→ THE TASK: Produce word for word the lines of the data below running from the one that has "let '(st, pend, resp, acc)" to the one that has "map_to_list (default ∅", inclusive, and no others.

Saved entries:
--- START ---
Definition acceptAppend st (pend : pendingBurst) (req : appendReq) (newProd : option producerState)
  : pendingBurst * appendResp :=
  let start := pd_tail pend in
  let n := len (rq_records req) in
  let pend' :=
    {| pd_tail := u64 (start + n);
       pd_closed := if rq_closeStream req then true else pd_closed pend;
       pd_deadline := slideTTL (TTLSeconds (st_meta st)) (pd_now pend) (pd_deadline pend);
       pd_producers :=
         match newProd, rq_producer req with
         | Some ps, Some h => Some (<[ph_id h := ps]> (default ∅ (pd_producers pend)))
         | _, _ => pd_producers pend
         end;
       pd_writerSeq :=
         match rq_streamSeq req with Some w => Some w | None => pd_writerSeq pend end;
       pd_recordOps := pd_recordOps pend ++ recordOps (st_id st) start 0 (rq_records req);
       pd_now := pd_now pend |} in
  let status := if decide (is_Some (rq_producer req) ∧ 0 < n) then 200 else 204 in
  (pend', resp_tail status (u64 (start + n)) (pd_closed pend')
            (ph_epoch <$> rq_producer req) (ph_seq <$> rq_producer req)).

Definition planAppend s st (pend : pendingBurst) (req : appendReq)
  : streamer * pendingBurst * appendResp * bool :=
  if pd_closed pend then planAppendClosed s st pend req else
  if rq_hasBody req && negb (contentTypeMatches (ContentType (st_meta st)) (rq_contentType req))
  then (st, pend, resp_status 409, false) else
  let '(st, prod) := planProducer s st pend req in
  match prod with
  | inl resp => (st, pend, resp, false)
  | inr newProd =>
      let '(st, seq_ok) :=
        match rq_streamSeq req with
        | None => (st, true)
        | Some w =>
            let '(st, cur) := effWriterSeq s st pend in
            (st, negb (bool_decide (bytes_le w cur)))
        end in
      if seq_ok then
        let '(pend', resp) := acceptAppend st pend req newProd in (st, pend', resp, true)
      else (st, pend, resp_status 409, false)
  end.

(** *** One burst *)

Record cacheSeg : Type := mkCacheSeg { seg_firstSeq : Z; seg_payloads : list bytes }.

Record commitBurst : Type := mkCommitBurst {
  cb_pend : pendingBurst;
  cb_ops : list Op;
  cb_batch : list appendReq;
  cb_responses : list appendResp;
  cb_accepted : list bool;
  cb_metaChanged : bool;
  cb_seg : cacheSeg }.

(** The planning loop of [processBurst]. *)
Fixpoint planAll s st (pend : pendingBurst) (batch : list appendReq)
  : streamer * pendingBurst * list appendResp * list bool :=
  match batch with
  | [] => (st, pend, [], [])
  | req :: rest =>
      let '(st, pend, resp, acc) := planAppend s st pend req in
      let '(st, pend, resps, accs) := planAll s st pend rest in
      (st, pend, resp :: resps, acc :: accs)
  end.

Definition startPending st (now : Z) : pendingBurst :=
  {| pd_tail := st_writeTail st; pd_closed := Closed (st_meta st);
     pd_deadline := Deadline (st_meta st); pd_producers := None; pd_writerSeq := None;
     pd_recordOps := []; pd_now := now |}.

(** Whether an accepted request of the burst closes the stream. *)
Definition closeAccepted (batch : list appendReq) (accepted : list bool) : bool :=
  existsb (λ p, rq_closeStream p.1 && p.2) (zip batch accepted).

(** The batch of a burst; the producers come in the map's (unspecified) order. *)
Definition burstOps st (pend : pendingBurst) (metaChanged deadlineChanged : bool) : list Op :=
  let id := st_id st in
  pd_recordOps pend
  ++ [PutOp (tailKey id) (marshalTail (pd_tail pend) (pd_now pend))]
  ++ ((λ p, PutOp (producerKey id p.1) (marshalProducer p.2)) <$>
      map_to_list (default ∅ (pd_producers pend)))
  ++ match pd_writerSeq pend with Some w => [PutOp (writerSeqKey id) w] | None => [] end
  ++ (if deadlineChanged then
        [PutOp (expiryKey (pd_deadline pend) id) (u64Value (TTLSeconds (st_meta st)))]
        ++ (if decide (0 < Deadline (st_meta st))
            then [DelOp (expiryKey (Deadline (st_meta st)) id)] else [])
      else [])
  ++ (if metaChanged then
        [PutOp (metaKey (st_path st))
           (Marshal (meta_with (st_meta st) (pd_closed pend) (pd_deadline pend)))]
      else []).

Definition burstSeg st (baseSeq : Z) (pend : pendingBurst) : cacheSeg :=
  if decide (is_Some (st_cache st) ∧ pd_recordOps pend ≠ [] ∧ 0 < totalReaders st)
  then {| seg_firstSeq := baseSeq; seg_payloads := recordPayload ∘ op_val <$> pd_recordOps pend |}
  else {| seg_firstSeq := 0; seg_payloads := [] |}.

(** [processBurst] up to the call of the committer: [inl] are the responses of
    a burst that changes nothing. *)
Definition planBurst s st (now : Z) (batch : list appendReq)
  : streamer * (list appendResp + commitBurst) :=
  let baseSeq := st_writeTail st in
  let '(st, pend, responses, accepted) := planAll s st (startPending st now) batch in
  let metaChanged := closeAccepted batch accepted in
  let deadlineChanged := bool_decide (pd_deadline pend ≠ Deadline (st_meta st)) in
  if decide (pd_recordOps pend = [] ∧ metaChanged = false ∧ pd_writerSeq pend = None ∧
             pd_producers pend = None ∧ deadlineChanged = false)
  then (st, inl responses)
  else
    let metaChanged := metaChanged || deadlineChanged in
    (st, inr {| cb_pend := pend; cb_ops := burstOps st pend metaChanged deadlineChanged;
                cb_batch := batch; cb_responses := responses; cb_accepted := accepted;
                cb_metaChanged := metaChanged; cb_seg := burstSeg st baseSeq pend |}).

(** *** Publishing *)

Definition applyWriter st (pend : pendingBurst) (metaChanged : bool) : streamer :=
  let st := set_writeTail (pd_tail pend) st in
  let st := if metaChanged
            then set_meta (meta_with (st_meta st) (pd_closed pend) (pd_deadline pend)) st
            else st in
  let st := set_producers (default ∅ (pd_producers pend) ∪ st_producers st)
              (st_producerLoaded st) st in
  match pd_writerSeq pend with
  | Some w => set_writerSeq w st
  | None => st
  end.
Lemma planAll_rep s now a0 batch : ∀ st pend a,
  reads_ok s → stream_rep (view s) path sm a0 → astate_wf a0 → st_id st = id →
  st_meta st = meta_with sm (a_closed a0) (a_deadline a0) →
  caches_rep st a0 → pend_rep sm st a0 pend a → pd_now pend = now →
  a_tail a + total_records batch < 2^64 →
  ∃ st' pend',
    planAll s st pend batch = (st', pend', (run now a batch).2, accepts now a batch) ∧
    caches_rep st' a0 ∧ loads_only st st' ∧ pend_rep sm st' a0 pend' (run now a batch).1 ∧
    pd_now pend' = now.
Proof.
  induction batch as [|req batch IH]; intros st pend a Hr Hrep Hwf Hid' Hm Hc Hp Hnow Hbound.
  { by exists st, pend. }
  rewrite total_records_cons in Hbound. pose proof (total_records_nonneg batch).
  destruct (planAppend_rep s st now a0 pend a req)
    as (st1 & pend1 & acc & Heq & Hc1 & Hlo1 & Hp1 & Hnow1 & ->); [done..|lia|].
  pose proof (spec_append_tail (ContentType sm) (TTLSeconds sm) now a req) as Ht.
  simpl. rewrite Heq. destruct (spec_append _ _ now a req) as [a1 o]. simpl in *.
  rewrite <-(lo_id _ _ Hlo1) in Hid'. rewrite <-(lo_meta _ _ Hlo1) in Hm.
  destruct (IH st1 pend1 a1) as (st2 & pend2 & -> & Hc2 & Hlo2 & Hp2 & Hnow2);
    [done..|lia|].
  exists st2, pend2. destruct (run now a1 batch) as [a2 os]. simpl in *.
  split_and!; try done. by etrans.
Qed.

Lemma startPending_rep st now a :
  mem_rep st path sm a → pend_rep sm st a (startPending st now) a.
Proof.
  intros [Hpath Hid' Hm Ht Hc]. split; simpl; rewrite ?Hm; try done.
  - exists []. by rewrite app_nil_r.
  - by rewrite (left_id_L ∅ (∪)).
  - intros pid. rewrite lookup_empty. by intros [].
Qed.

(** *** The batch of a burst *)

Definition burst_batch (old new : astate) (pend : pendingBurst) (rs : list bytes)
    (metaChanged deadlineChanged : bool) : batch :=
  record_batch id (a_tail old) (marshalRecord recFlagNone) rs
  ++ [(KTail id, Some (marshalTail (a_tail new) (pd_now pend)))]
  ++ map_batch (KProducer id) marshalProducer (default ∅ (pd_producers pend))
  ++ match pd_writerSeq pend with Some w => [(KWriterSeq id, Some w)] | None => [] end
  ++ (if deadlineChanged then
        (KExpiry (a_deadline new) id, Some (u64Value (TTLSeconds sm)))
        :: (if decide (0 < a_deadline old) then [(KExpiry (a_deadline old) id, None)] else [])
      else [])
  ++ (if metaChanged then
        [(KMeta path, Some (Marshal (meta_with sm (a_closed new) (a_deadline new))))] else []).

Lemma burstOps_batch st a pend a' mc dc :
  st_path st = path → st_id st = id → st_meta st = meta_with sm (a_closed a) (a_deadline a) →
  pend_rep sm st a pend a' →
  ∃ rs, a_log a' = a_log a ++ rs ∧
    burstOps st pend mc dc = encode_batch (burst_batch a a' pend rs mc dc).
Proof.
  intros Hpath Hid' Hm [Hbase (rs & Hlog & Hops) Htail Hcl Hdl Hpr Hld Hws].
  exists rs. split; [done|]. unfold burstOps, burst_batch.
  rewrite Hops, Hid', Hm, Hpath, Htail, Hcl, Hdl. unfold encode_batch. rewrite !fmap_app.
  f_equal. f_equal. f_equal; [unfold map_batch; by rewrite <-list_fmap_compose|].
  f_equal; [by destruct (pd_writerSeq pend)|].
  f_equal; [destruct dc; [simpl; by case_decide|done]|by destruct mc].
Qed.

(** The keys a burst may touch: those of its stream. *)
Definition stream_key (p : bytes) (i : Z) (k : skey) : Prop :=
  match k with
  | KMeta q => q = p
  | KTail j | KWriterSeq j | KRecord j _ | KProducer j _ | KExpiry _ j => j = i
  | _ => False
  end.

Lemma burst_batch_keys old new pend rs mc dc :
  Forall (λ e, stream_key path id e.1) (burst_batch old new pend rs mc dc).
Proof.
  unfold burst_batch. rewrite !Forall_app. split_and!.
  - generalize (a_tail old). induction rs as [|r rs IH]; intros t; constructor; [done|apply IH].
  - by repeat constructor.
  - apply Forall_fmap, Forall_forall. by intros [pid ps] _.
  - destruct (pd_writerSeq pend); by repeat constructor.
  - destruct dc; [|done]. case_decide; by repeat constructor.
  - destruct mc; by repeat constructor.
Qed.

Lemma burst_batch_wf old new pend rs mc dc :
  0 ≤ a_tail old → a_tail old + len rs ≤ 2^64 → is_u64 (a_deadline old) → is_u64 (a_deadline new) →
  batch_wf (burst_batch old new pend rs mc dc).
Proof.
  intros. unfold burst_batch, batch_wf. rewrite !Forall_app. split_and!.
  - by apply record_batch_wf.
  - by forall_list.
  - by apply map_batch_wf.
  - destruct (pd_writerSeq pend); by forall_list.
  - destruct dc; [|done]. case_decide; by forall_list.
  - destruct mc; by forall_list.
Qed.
--- END ---
--- START ---
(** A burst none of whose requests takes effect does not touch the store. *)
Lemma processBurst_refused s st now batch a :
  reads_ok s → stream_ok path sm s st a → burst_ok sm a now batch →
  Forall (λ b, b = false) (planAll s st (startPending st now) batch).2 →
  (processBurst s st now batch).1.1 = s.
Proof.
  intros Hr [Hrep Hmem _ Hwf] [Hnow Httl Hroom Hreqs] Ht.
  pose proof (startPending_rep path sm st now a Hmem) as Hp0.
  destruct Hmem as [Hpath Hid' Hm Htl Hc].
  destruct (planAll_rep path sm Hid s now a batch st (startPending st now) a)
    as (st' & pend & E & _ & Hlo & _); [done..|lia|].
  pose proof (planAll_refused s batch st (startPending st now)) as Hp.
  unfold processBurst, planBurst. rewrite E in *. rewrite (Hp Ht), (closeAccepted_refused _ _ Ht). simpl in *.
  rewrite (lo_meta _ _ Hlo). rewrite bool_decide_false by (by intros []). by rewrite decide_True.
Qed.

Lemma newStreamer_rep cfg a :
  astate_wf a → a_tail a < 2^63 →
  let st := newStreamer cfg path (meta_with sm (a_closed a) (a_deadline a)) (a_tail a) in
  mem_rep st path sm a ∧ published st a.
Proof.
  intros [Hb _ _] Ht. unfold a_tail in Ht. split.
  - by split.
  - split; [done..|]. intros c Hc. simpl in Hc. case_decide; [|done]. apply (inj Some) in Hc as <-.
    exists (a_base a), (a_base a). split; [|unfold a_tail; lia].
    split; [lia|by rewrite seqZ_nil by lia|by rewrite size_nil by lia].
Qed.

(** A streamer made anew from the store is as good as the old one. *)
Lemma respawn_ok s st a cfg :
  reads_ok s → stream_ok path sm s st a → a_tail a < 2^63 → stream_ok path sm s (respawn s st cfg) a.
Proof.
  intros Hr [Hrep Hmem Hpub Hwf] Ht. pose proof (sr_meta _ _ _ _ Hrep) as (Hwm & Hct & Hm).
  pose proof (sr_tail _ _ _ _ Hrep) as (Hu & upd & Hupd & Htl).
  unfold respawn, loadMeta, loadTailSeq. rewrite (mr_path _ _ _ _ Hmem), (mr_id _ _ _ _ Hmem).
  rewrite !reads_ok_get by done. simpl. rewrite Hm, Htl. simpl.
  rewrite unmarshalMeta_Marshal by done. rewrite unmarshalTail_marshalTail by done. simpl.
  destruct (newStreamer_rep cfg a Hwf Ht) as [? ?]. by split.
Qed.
--- END ---
→ OUTPUT BELOW:
      let '(st, pend, resp, acc) := planAppend s st pend req in
      let '(st, pend, resps, accs) := planAll s st pend rest in
      (st, pend, resp :: resps, acc :: accs)
  end.

Definition startPending st (now : Z) : pendingBurst :=
  {| pd_tail := st_writeTail st; pd_closed := Closed (st_meta st);
     pd_deadline := Deadline (st_meta st); pd_producers := None; pd_writerSeq := None;
     pd_recordOps := []; pd_now := now |}.

(** Whether an accepted request of the burst closes the stream. *)
Definition closeAccepted (batch : list appendReq) (accepted : list bool) : bool :=
  existsb (λ p, rq_closeStream p.1 && p.2) (zip batch accepted).

(** The batch of a burst; the producers come in the map's (unspecified) order. *)
Definition burstOps st (pend : pendingBurst) (metaChanged deadlineChanged : bool) : list Op :=
  let id := st_id st in
  pd_recordOps pend
  ++ [PutOp (tailKey id) (marshalTail (pd_tail pend) (pd_now pend))]
  ++ ((λ p, PutOp (producerKey id p.1) (marshalProducer p.2)) <$>
      map_to_list (default ∅ (pd_producers pend)))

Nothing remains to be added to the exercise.